An inventor with impact
Inventing smart cups for the blind, discovering a minor planet and having it named after him, receiving a full scholarship from Standard Chartered to study at the Hong Kong University of Science and Technology at the age of just 16 – the achievements of Stark Chan Yik-hei have made many headlines.
The inventor, now 22, went straight to university after finishing Form Five and majored in electronics and computer engineering. Last year he started a new chapter in his life. He took his passion for technological innovation and launched Bull.B Tech, a firm that specialises in developing apps for Apple products.
What did it feel like to leave school earlier than others?
I was the youngest person in the class but I didn’t feel anything special. Age to me is just a number. I did struggle a little at the beginning of my university education, though. I came from a secondary school where Chinese was the medium of instruction but at university I had to study everything in English. It took me time to adjust.
Why did you decide to go into app development?
In my final year at university, I thought deeply about my future career path. I asked myself where I wanted to be in five years and the answer was that I wanted to benefit society through my innovative ideas in a field related to science, which is where my interest lies. Applying for a job would not have achieved that so I chose to open my own business.

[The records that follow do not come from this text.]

(** * TkoolFaceGenerator: the sheet builder and the archive packager

    A shallow embedding of [process_images], [create_zip_file] and the page
    of [main] of [tkool_face_generator.py].  Python integers are [Z], Python
    floats are IEEE binary64 numbers ([spec_float] at precision 53),
    exceptions are an explicit result type, the Streamlit notices
    ([st.info], [st.warning], [st.error]) are a log threaded through the
    image loop, a Pillow image is its mode, its size and its pixels, and the
    page is the list of what a run of the script has shown, with the
    exception that ended it, if any. *)

From Stdlib Require Import ZArith List String Ascii Bool Lia.
From Stdlib Require Import SpecFloat Decimal DecimalString DecimalN.
From Stdlib.Strings Require Import Byte.
Import ListNotations.

Local Open Scope string_scope.
Local Open Scope list_scope.
Local Open Scope Z_scope.

(** ** Python values, exceptions and floats *)

Module Py.

Inductive exn : Type :=
| ValueError
| ZeroDivisionError
| OverflowError
| MemoryError
| IndexError
| StructError
| OSError
| UnidentifiedImageError.

(** The outcome of evaluating an expression: a value or a raised exception. *)
Inductive result (A : Type) : Type :=
| Ok (a : A)
| Raise (e : exn).
Arguments Ok {A} a.
Arguments Raise {A} e.

Definition rbind {A B} (r : result A) (k : A -> result B) : result B :=
  match r with
  | Ok a => k a
  | Raise e => Raise e
  end.

Declare Scope py_scope.
Delimit Scope py_scope with py.
Notation "x <- r ;; k" := (rbind r (fun x => k))
  (at level 61, r at next level, right associativity) : py_scope.

(** [a // b] and [a % b] on integers: floor division, the remainder takes
    the sign of the divisor, and a zero divisor raises. *)
Definition floordiv (a b : Z) : result Z :=
  if b =? 0 then Raise ZeroDivisionError else Ok (a / b).

Definition mod_ (a b : Z) : result Z :=
  if b =? 0 then Raise ZeroDivisionError else Ok (a mod b).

Nowadays the concept of invention has changed. You do not necessarily need to create a physical product. Expressing an innovative concept is an invention and creating apps is certainly no different from inventing a product.
Opening an apps business requires much less initial investment and that is perfect for youngsters with limited capital, like me. I see huge potential in app development with the booming market for iPhones and iPads, so last year I partnered with three friends to set up Bull.B Tech.
What makes you such an outstanding inventor?
I don’t consider myself a smart person, all I have been doing is putting in extra effort. At different stages of my life, I set myself goals and worked towards them with all my heart. I have been interested in science since I was young so I put in a lot of time learning about it, and that makes me good at science. The key to success is being well-prepared.
I am a perfectionist. When I was a secondary school student I participated in a robot competition. I won the Hong Kong prize, then moved on to compete at the national, and then global, level. I was never satisfied with my robot. I wanted to improve it, so as I moved up to higher levels of the competition, I created an improved version of my robot.
Do you see yourself as an inventor or a businessman?
I dare not say I am an inventor, I don’t think I am there yet. But definitely I will be focusing on coming up with innovative technologies that can benefit society.
What is your advice to people who want a career in science?
In Hong Kong, it is considered hard to generate income from anything besides real estate and finance. The common belief among Hong Kong people and the government is that technology cannot create wealth.
The support for technology development is minimal but if you have an interest and are passionate about science, you should not give up.
When working on inventions, do not restrict your mind. Think from various angles. Have a clear picture of the purpose of your invention. Will it be able to make an impact in the market? Look in the market for similar products – if there are already similar products then the impact might be limited.
What are your goals for the future?
With my company, I not only want to earn a living but to prove there is room for technology development in Hong Kong. I plan to donate part of my income to my alma mater, CCC Tam Lee Lai Fun Memorial Secondary School, to help the school boost its science education.
Right now, creating apps for clients is the biggest source of income for our company. We also develop our own apps. I hope that in a year or two we can create an app that is able to benefit not only Hong Kong but also create an impact on a global level.